PROBLEM TO WORK ON » Find each line below containing the word "counter" and copy it.

MATERIALS PROVIDED »
(** X3: the scan of [allTransactionsSignaled] never looks beyond the first
    sync point whose target is above the head frame number: it does to the
    entries before that sync point what it would do to them alone, and
    hands the sync point and everything after it back untouched, whatever
    their flags and targets. *)
Theorem allTransactionsSignaled_stops_at_later_frame
    (headFrameNumber : Z) before point after (found applied : bool) :
  headFrameNumber < SyncPoint.getFrameNumber point →
  allTransactionsSignaled_loop headFrameNumber (before ++ point :: after) found applied
    = let r := allTransactionsSignaled_loop headFrameNumber before found applied in
      (r.1.1 ++ point :: after, r.1.2, r.2).
Proof.
  intros Hlater. revert found applied.
  induction before as [|p before IH]; intros found applied; cbn.
  - assert ((SyncPoint.getFrameNumber point >? headFrameNumber) = true) as ->; [|done].
    rewrite Z.gtb_ltb. by apply Z.ltb_lt.
  - destruct (SyncPoint.getFrameNumber p >? headFrameNumber); [done|].
    destruct (SyncPoint.frameIsAvailable p); cbn; [|done].
    rewrite IH.
    by destruct (allTransactionsSignaled_loop _ before _ _) as [[rest f] a].
Qed.

(** ** Scans until nothing is left to mark *)

Lemma raised_frame_number p p' :
  raised p p' → SyncPoint.getFrameNumber p' = SyncPoint.getFrameNumber p.
Proof. by intros [->| ->]. Qed.

Lemma raised_trans p p' p'' : raised p p' → raised p' p'' → raised p p''.
Proof. intros [->| ->] [->| ->]; by (left + right). Qed.

Lemma Forall2_raised_trans points points' points'' :
  Forall2 raised points points' → Forall2 raised points' points'' →
  Forall2 raised points points''.
Proof.
  intros H1. revert points''. induction H1 as [|p p' ps ps' Hp _ IH]; intros points'' H2.
  - by inversion H2.
  - inversion H2 as [|? p'' ? ps'' Hp' Hps']; subst.
    constructor; [by eapply raised_trans|by apply IH].
Qed.
Lemma transmit_all_healthy (ser : Event -> string) sent evs :
  (forall ev, serialize ev = Returned (ser ev)) ->
  (forall sent msg, websocket_send sent msg = Returned tt) ->
  transmit_all true sent evs = sent ++ map ser evs.
Proof.
  intros Hser Hsend. unfold transmit_all. revert sent.
  induction evs as [|ev evs IH]; intros sent; simpl; [by rewrite app_nil_r |].
  unfold transmit at 2. rewrite Hser, Hsend, IH. by rewrite <- app_assoc.
Qed.

Lemma send_event_full ev w :
  exists log',
    send_event ev w =
    (Returned tt,
     mkWorld (tc_count w) (self w) (clock_reads w) (emitted w ++ [ev])
             (transmit (is_websocket_connected w) (wire w) ev) log').
Proof.
  unfold TestMonitorPlugin.send_event, send_event_failed, call_websocket_send,
    logging_exception, _log, transmit, is_websocket_connected.
  run_monad.
  destruct (serialize ev) as [ser|e]; simpl; [| eauto].
  destruct (_websocket (self w)); simpl; [| eauto].
  destruct (websocket_send (wire w) ser); simpl; eauto.
Qed.

Lemma send_start_event_full w :
  exists log',
    _send_start_event w =
    (Returned tt,
     mkWorld (tc_count w) (set_current_suite (Some suite_name) (self w))
             (clock_reads w)
             (emitted w ++ [SessionStartedEvent suite_name suite_hash (tc_count w)])
             (transmit (is_websocket_connected w) (wire w)
                (SessionStartedEvent suite_name suite_hash (tc_count w)))
             log').
Proof.
  unfold TestMonitorPlugin._send_start_event, modify_self.
  rewrite bind_modify, bind_get.
  match goal with |- context [send_event ?e ?w'] =>
    destruct (send_event_full e w') as (log' & ->) end.
  simpl. eauto.
Qed.

Lemma report_test_case_full r d w :
  exists log',
    report_test_case r d w =
    match VERDICT_MAP !! outcome r with
    | Some verdict =>
      (Returned tt,
       mkWorld (tc_count w)
               (set_reports (reports (started (self w)) ++ [r]) (started (self w)))
               (clock_reads w)
               (emitted w ++ start_events w ++
                [TestCaseFinishedEvent (tc_name r) (fspath r) verdict d suite_hash])
               (transmit_all (is_websocket_connected w) (wire w)
                  (start_events w ++
                   [TestCaseFinishedEvent (tc_name r) (fspath r) verdict d suite_hash]))
               log')
    | None =>
      (Raised (KeyError (outcome r)),
       mkWorld (tc_count w) (started (self w)) (clock_reads w)
               (emitted w ++ start_events w)
               (transmit_all (is_websocket_connected w) (wire w) (start_events w))
               log')
    end.
Proof.
  unfold TestMonitorPlugin.report_test_case, verdict_of, modify_self,
    PluginFacts.start_events, PluginFacts.started, transmit_all.
  rewrite bind_get.
  destruct (_start_message_sent (self w)) eqn:Hsent; simpl negb; cbv iota.
  - rewrite bind_ret.
    destruct (VERDICT_MAP !! outcome r) as [verdict|].
    + rewrite bind_ret.
      destruct (send_event_full
                  (TestCaseFinishedEvent (tc_name r) (fspath r) verdict d suite_hash) w)
        as (log' & Hsend).
      rewrite (bind_returned _ _ _ _ _ Hsend).
      unfold modify. simpl. exists log'. by destruct w.
    + rewrite bind_raise. exists (log w). simpl. rewrite app_nil_r. by destruct w.
  - destruct (send_start_event_full w) as (log1 & Hstart).
    erewrite bind_returned;
      [| erewrite bind_returned; [| apply Hstart]; reflexivity].
    destruct (VERDICT_MAP !! outcome r) as [verdict|].
    + rewrite bind_ret. cbv beta.
      match goal with |- context [bind (send_event ?e) _ ?w'] =>
        destruct (send_event_full e w') as (log' & Hsend) end.
      rewrite (bind_returned _ _ _ _ _ Hsend).
      unfold modify. simpl. exists log'. by rewrite <- app_assoc.
    + rewrite bind_raise. simpl. eauto.
Qed.

(** From [w] to [w']: the connection is the same one, and the wire has
    taken the events emitted in between, in their order. *)
Definition delivers (w w' : World) : Prop :=
  _websocket (self w') = _websocket (self w) /\
  exists evs,
    emitted w' = emitted w ++ evs /\
    wire w' = transmit_all (is_websocket_connected w) (wire w) evs.

Lemma delivers_quiet w w' :
  _websocket (self w') = _websocket (self w) ->
  emitted w' = emitted w -> wire w' = wire w -> delivers w w'.
Proof.
  intros Hself Hem Hwire. split; [done |].
  exists []. by rewrite app_nil_r.
Qed.

Lemma delivers_trans w1 w2 w3 : delivers w1 w2 -> delivers w2 w3 -> delivers w1 w3.
Proof.
  intros (Hws1 & evs1 & Hem1 & Hwire1) (Hws2 & evs2 & Hem2 & Hwire2).
  split; [congruence |]. exists (evs1 ++ evs2).
  rewrite Hem2, Hem1, <- app_assoc. split; [done |].
  rewrite Hwire2, Hwire1. unfold transmit_all, is_websocket_connected.
  by rewrite fold_left_app, Hws1.
Qed.

Lemma started_websocket p : _websocket (started p) = _websocket p.
Proof. unfold PluginFacts.started. by destruct (_start_message_sent p). Qed.

Lemma report_test_case_delivers r d w : delivers w (snd (report_test_case r d w)).
Proof.
  destruct (report_test_case_full r d w) as (log' & ->).
  destruct (VERDICT_MAP !! outcome r); simpl;
    (split; [apply started_websocket | eauto]).
Qed.

Lemma logreport_delivers r w : delivers w (snd (pytest_runtest_logreport r w)).
Proof.
  destruct (String.eqb_spec (when r) "setup") as [Hs|Hs].
  { rewrite logreport_setup by done.
    apply (delivers_trans _ (after_setup r w)); [by apply delivers_quiet |].
    destruct (String.eqb (outcome r) "skipped");
      [apply report_test_case_delivers | by apply delivers_quiet]. }
  destruct (String.eqb_spec (when r) "call") as [Hc|Hc].
  { rewrite logreport_call by done.
    destruct (_test_cases (self w) !! nodeid r) as [t0|];
      [| by apply delivers_quiet].
    apply (delivers_trans _ (after_clock_read w)); [by apply delivers_quiet |].
    apply report_test_case_delivers. }
  rewrite logreport_other by done. by apply delivers_quiet.
Qed.

Lemma call_hook_delivers h w : delivers w (snd (call_hook h w)).
Proof.
  destruct h as [|c|cr|r]; try (by apply delivers_quiet).
  apply logreport_delivers.
Qed.

Lemma run_hooks_delivers hs w : delivers w (run_hooks hs w).
Proof.
  revert w. induction hs as [|h hs IH]; intros w; simpl.
  - by apply delivers_quiet.
  - eapply delivers_trans; [apply call_hook_delivers | apply IH].
Qed.

Lemma sessionfinish_delivers w : delivers w (snd (pytest_sessionfinish w)).
Proof.
  unfold TestMonitorPlugin.pytest_sessionfinish, _log.
  rewrite bind_modify.
  match goal with |- context [bind (send_event ?e) _ ?w'] =>
    destruct (send_event_full e w') as (log1 & H1) end.
  rewrite (bind_returned _ _ _ _ _ H1).
  match goal with |- context [send_event ?e ?w'] =>
    destruct (send_event_full e w') as (log2 & ->) end.
  simpl. split; [done |]. eexists [_; _]. by rewrite <- app_assoc.
Qed.

Lemma init_full url w :
  exists log',
    __init__ url w =
    (Returned tt,
     mkWorld (tc_count w)
             (mkPlugin [] url
                match create_connection url with
                | Returned ws => Some ws
                | Raised _ => None
                end ∅ None false)
             (clock_reads w) (emitted w) (wire w) log').
Proof.
  unfold TestMonitorPlugin.__init__, _log, modify_self. run_monad.
  destruct (create_connection url) as [ws|[]]; simpl; eauto.
Qed.

(** X7: [send_event] is best effort.  It never raises and changes neither
    the plugin nor the counter nor the clock; it puts the serialized event
    on the wire when the event serializes, a connection exists and the send
    succeeds, and leaves the wire as it is in every other case. *)
Theorem send_event_best_effort ev w :
  fst (send_event ev w) = Returned tt /\
  self (snd (send_event ev w)) = self w /\
  tc_count (snd (send_event ev w)) = tc_count w /\
  clock_reads (snd (send_event ev w)) = clock_reads w /\
  emitted (snd (send_event ev w)) = emitted w ++ [ev] /\
  wire (snd (send_event ev w)) =
    match serialize ev, _websocket (self w) with
    | Returned ser_event, Some _ =>
      match websocket_send (wire w) ser_event with
      | Returned _ => wire w ++ [ser_event]
      | Raised _ => wire w
      end
    | _, _ => wire w
    end.
Proof.
  destruct (send_event_full ev w) as (log' & ->). simpl.
  split_and!; try done.
  unfold transmit, is_websocket_connected.
  destruct (serialize ev); [| done]. by destruct (_websocket (self w)).
Qed.

(** X8: making a plugin never raises, whatever the connection attempt does:
    the instance is connected exactly when [create_connection] returns, it
    starts with no reports, no recorded setup times and the start not sent,
    and the counter of the process, the trace and the wire are untouched. *)
Theorem init_survives_connection_failure url w :
  let w' := snd (__init__ url w) in
  fst (__init__ url w) = Returned tt /\
  is_websocket_connected w' =
    match create_connection url with Returned _ => true | Raised _ => false end /\
  reports (self w') = [] /\
  _test_cases (self w') = ∅ /\
  _start_message_sent (self w') = false /\
  tc_count w' = tc_count w /\ emitted w' = emitted w /\ wire w' = wire w.
Proof.
  destruct (init_full url w) as (log' & ->). simpl.
  split_and!; try done.
  unfold is_websocket_connected. simpl. by destruct (create_connection url).
Qed.

(** X9: a session whose connection attempt failed puts nothing on the wire,
    whatever hook calls it gets. *)
Theorem degraded_session_sends_nothing url hs w e :
  create_connection url = Raised e ->
  wire (run_session url hs w) = wire w.
Proof.
  intros Hconn. unfold TestMonitorPlugin.run_session.
  destruct (init_full url w) as (log' & Hinit).
  rewrite Hconn in Hinit. rewrite Hinit. cbn [snd].
  match goal with |- context [run_hooks hs ?w0] =>
    pose proof (delivers_trans _ _ _ (run_hooks_delivers hs w0)
                  (sessionfinish_delivers (run_hooks hs w0)))
      as (_ & evs & _ & ->) end.
  apply transmit_all_degraded.
Qed.

(** X10: in a session whose connection is made, whose events all serialize
    and whose sends all succeed, the wire gets the serialized form of every
    emitted event, in the order of emission. *)
Theorem healthy_session_wire_order url hs w ws (ser : Event -> string) :
  create_connection url = Returned ws ->
  (forall ev, serialize ev = Returned (ser ev)) ->
  (forall sent msg, websocket_send sent msg = Returned tt) ->
  wire (run_session url hs w) =
  wire w ++ map ser (drop (List.length (emitted w)) (emitted (run_session url hs w))).
Proof.
  intros Hconn Hser Hsend. unfold TestMonitorPlugin.run_session.
  destruct (init_full url w) as (log' & Hinit).
  rewrite Hconn in Hinit. rewrite Hinit. cbn [snd].
  match goal with |- context [run_hooks hs ?w0] =>
    pose proof (delivers_trans _ _ _ (run_hooks_delivers hs w0)
                  (sessionfinish_delivers (run_hooks hs w0)))
      as (_ & evs & -> & ->) end.
  rewrite drop_app_length. by apply transmit_all_healthy.
Qed.

Lemma started_test_cases p : _test_cases (started p) = _test_cases p.
Proof. unfold PluginFacts.started. by destruct (_start_message_sent p). Qed.

Lemma started_reports p : reports (started p) = reports p.
Proof. unfold PluginFacts.started. by destruct (_start_message_sent p). Qed.

Lemma report_test_case_test_cases r d w :
  _test_cases (self (snd (report_test_case r d w))) = _test_cases (self w).
Proof.
  destruct (report_test_case_full r d w) as (log' & ->).
  destruct (VERDICT_MAP !! outcome r); simpl; apply started_test_cases.
Qed.

Lemma call_hook_test_cases h w id :
  reports_on id h = false ->
  _test_cases (self (snd (call_hook h w))) !! id = _test_cases (self w) !! id.
Proof.
  destruct h as [|c|cr|r]; simpl; try done.
  intros Hid. apply String.eqb_neq in Hid.
  destruct (String.eqb_spec (when r) "setup") as [Hs|Hs].
  { rewrite logreport_setup by done.
    destruct (String.eqb (outcome r) "skipped");
      rewrite ?report_test_case_test_cases; simpl; by rewrite lookup_insert_ne. }
  destruct (String.eqb_spec (when r) "call") as [Hc|Hc].
  { rewrite logreport_call by done.
    destruct (_test_cases (self w) !! nodeid r);
      by rewrite ?report_test_case_test_cases. }
  by rewrite logreport_other.
Qed.

Lemma run_hooks_test_cases hs w id :
  (forall h, h ∈ hs -> reports_on id h = false) ->
  _test_cases (self (run_hooks hs w)) !! id = _test_cases (self w) !! id.
Proof.
  revert w. induction hs as [|h hs IH]; intros w Hhs; simpl; [done |].
  rewrite IH by (intros h' Hh'; apply Hhs; by apply list_elem_of_further).
  apply call_hook_test_cases, Hhs, list_elem_of_here.
Qed.
Lemma flushed_stream_kept w w' id st :
  flushed w w' -> streams_ (session w) !! id = Some st ->
  exists st', streams_ (session w') !! id = Some st' /\
              IsDestroyed st' = IsDestroyed st /\ code_ st' = code_ st /\
              NGHTTP2_STREAM_FLAG_CLOSED st' = NGHTTP2_STREAM_FLAG_CLOSED st.
Proof.
  intros Hf Hst. destruct (flushed_lookup _ _ _ _ Hf Hst) as (st' & Hst' & E).
  exists st'. split; [done |].
  change (NGHTTP2_STREAM_FLAG_DESTROYED (set_queue [] st') =
          NGHTTP2_STREAM_FLAG_DESTROYED (set_queue [] st) /\
          code_ (set_queue [] st') = code_ (set_queue [] st) /\
          NGHTTP2_STREAM_FLAG_CLOSED (set_queue [] st') =
          NGHTTP2_STREAM_FLAG_CLOSED (set_queue [] st)).
  by rewrite E.
Qed.



End Reset.

(** ** The deferred resets are submitted when the write ends *)

Section Deferred.
Context {C T : Type} {codec : Nghttp2 C} {transport : StreamResource T}.
Context {header : Http2Header}.
Implicit Types (w : World C T) (s : Http2Session).

Local Abbreviation fp := (@fp C T _).

Lemma fp_flush_deferred stream_id : fp (flush_deferred stream_id).
Proof.
  apply fp_bind; [apply fp_FindStream | intros [st |]];
    [apply fp_FlushRstStream | apply fp_ret].
Qed.







End Deferred.

(** ** Ping and settings waiters *)

Section Waiters.
Context {C T : Type} {codec : Nghttp2 C} {transport : StreamResource T}.
Context {header : Http2Header}.
Implicit Types (w : World C T) (s : Http2Session).

Lemma Ping_refused w ping payload :
  N.of_nat (length (outstanding_pings_ (session w))) = max_outstanding_pings_ (session w) ->
  Ping ping payload w =
    Ok (false, set_js_calls (js_calls w ++ [ondone_ping ping false None]) w).
Proof.
  intros H. unfold Ping, AddPing, Http2Ping_Done. run.
  rewrite H, N.eqb_refl. reflexivity.
Qed.

Lemma Settings_refused w settings :
  N.of_nat (length (outstanding_settings_ (session w))) =
    max_outstanding_settings_ (session w) ->
  Settings settings w =
    Ok (false, set_js_calls (js_calls w ++ [ondone_settings settings false]) w).
Proof.
  intros H. unfold Settings, AddSettings, Http2Settings_Done. run.
  rewrite H, N.eqb_refl. reflexivity.
Qed.

Lemma Ping_accepted w ping payload :
  N.of_nat (length (outstanding_pings_ (session w))) <> max_outstanding_pings_ (session w) ->
  fst (nghttp2_submit (nghttp2_submit_ping payload) (nghttp2 w)) = 0 ->
  exists w',
    Ping ping payload w = Ok (true, w') /\
    outstanding_pings_ (session w') = outstanding_pings_ (session w) ++ [ping] /\
    max_outstanding_pings_ (session w') = max_outstanding_pings_ (session w) /\
    nghttp2_calls w' = nghttp2_calls w ++ [nghttp2_submit_ping payload] /\
    js_calls w' = js_calls w.
Proof.
  intros H Hc. apply N.eqb_neq in H.
  unfold Ping, AddPing, Http2Ping_Send, Http2Scope, MaybeScheduleWrite. run.
  rewrite H. cbn.
  destruct (nghttp2_submit _ (nghttp2 w)) as [r c'] eqn:E. cbn in Hc. subst r.
  destruct (SESSION_STATE_HAS_SCOPE (session w)); cbn.
  { rewrite E. cbn. eexists. split; [reflexivity |]. cbn. auto. }
  destruct (SESSION_STATE_WRITE_SCHEDULED (session w)) eqn:Ew; cbn.
  { rewrite E. cbn. eexists. split; [reflexivity |]. cbn. auto. }
  rewrite E. cbn. rewrite Ew. cbn.
  destruct (nghttp2_session_want_write c'); cbn;
    (eexists; split; [reflexivity |]; cbn; auto).
Qed.

(** C4.  A ping (a settings frame) submitted while its queue of waiters
    holds the configured maximum is refused at once: the binding returns
    false, and the codec is neither called nor changed.  With a maximum of
    two outstanding pings and an empty queue, of three pings in a row the
    first two are submitted to the codec and the third is refused without
    reaching it. *)
Theorem waiter_queue_full_is_refused_before_the_codec w :
  (forall ping payload,
     N.of_nat (length (outstanding_pings_ (session w))) =
       max_outstanding_pings_ (session w) ->
     exists w',
       Ping ping payload w = Ok (false, w') /\
       nghttp2 w' = nghttp2 w /\ nghttp2_calls w' = nghttp2_calls w) /\
  (forall settings,
     N.of_nat (length (outstanding_settings_ (session w))) =
       max_outstanding_settings_ (session w) ->
     exists w',
       Settings settings w = Ok (false, w') /\
       nghttp2 w' = nghttp2 w /\ nghttp2_calls w' = nghttp2_calls w) /\
  (forall p1 p2 p3 payload1 payload2 payload3,
     outstanding_pings_ (session w) = [] ->
     max_outstanding_pings_ (session w) = 2%N ->
     (forall c payload, fst (nghttp2_submit (nghttp2_submit_ping payload) c) = 0) ->
     exists w',
       (a <- Ping p1 payload1 ;; b <- Ping p2 payload2 ;;
        c <- Ping p3 payload3 ;; ret [a; b; c]) w = Ok ([true; true; false], w') /\
       nghttp2_calls w' =
         nghttp2_calls w ++ [nghttp2_submit_ping payload1; nghttp2_submit_ping payload2]).
Proof.
  split; [| split].
  - intros ping payload H. rewrite (Ping_refused _ _ _ H). eauto.
  - intros settings H. rewrite (Settings_refused _ _ H). eauto.
  - intros p1 p2 p3 payload1 payload2 payload3 He Hm Hc.
    destruct (Ping_accepted w p1 payload1) as (w1 & E1 & Q1 & M1 & C1 & _);
      [rewrite He, Hm; done | apply Hc |].
    destruct (Ping_accepted w1 p2 payload2) as (w2 & E2 & Q2 & M2 & C2 & _);
      [rewrite Q1, M1, He, Hm; done | apply Hc |].
    assert (E3 : Ping p3 payload3 w2 =
                 Ok (false, set_js_calls (js_calls w2 ++ [ondone_ping p3 false None]) w2)).
    { apply Ping_refused. rewrite Q2, M2, Q1, M1, He, Hm. reflexivity. }
    eexists. unfold bind at 1. rewrite E1. unfold bind at 1. rewrite E2.
    unfold bind at 1. rewrite E3. split; [reflexivity |].
    cbn. rewrite C2, C1, <- app_assoc. reflexivity.
Qed.

Lemma PopPing_front w ping rest :
  outstanding_pings_ (session w) = ping :: rest ->
  PopPing w =
    Ok (Some ping,
        set_session
          (set_current_session_memory
             (current_session_memory_ (session w) - sizeof_Http2Ping)
             (set_outstanding_pings rest (session w))) w).
Proof. intros H. unfold PopPing. run. rewrite H. reflexivity. Qed.

Lemma PopSettings_front w settings rest :
  outstanding_settings_ (session w) = settings :: rest ->
  PopSettings w =
    Ok (Some settings,
        set_session
          (set_current_session_memory
             (current_session_memory_ (session w) - sizeof_Http2Settings)
             (set_outstanding_settings rest (session w))) w).
Proof. intros H. unfold PopSettings. run. rewrite H. reflexivity. Qed.

(** C5.  An acknowledgment of a PING or of a SETTINGS frame that finds the
    queue of waiters empty makes the session report the protocol error
    NGHTTP2_ERR_PROTO to JavaScript; one that finds a waiter takes the front
    waiter off the queue and completes it as acknowledged. *)
Theorem unsolicited_ack_is_a_session_error w (frame : nghttp2_frame) :
  Z.land (hd_flags frame) NGHTTP2_FLAG_ACK <> 0 ->
  (outstanding_pings_ (session w) = [] ->
   HandlePingFrame frame w =
     Ok (tt, set_js_calls (js_calls w ++ [onerror NGHTTP2_ERR_PROTO]) w)) /\
  (forall ping rest,
     outstanding_pings_ (session w) = ping :: rest ->
     exists w',
       HandlePingFrame frame w = Ok (tt, w') /\
       outstanding_pings_ (session w') = rest /\
       js_calls w' =
         js_calls w ++ [ondone_ping ping true (Some (ping_opaque_data frame))]) /\
  (outstanding_settings_ (session w) = [] ->
   HandleSettingsFrame frame w =
     Ok (tt, set_js_calls (js_calls w ++ [onerror NGHTTP2_ERR_PROTO]) w)) /\
  (forall settings rest,
     outstanding_settings_ (session w) = settings :: rest ->
     exists w',
       HandleSettingsFrame frame w = Ok (tt, w') /\
       outstanding_settings_ (session w') = rest /\
       js_calls w' = js_calls w ++ [ondone_settings settings true]).
Proof.
  intros Hack. apply Z.eqb_neq in Hack.
  unfold HandlePingFrame, HandleSettingsFrame. rewrite Hack. cbn.
  repeat split.
  - intros He. unfold bind, PopPing, bind, this. rewrite He. reflexivity.
  - intros ping rest He. unfold bind at 1. rewrite (PopPing_front _ _ _ He).
    eexists. split; [reflexivity |]. cbn. auto.
  - intros He. unfold bind, PopSettings, bind, this. rewrite He. reflexivity.
  - intros settings rest He. unfold bind at 1. rewrite (PopSettings_front _ _ _ He).
    eexists. split; [reflexivity |]. cbn. auto.
Qed.

End Waiters.

(** ** The limits on the headers of a stream *)

Section Headers.
Context {C T : Type} {codec : Nghttp2 C} {transport : StreamResource T}.
Context {header : Http2Header}.
Implicit Types (w : World C T) (s : Http2Session).

Lemma AddHeader_refused w id st name value flags :
  streams_ (session w) !! id = Some st ->
  IsDestroyed st = false ->
  AddHeader_refuses (session w) st name value = true ->
  AddHeader id name value flags w = Ok (false, w).
Proof.
  intros Hst Hd Hr. unfold AddHeader. run. rewrite Hst, Hd. cbn.
  unfold AddHeader_refuses in Hr. rewrite Hr. reflexivity.
Qed.





Lemma flushed_stream_reset w1 w' :
  flushed w1 w' ->
  SESSION_STATE_CLOSING (session w') = SESSION_STATE_CLOSING (session w1) /\
  SESSION_STATE_CLOSED (session w') = SESSION_STATE_CLOSED (session w1) /\
  dom (streams_ (session w')) = dom (streams_ (session w1)).
Proof.
  intros [Hs _ _ _ _ Hc1 Hc2 _ _ _ _ _ _ _ _ _ _]. repeat split; [done | done |].
  apply (f_equal dom) in Hs. by rewrite !dom_fmap_L in Hs.
Qed.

SOLUTION TO THIS PROBLEM »
    the plugin nor the counter nor the clock; it puts the serialized event
    and the counter of the process, the trace and the wire are untouched. *)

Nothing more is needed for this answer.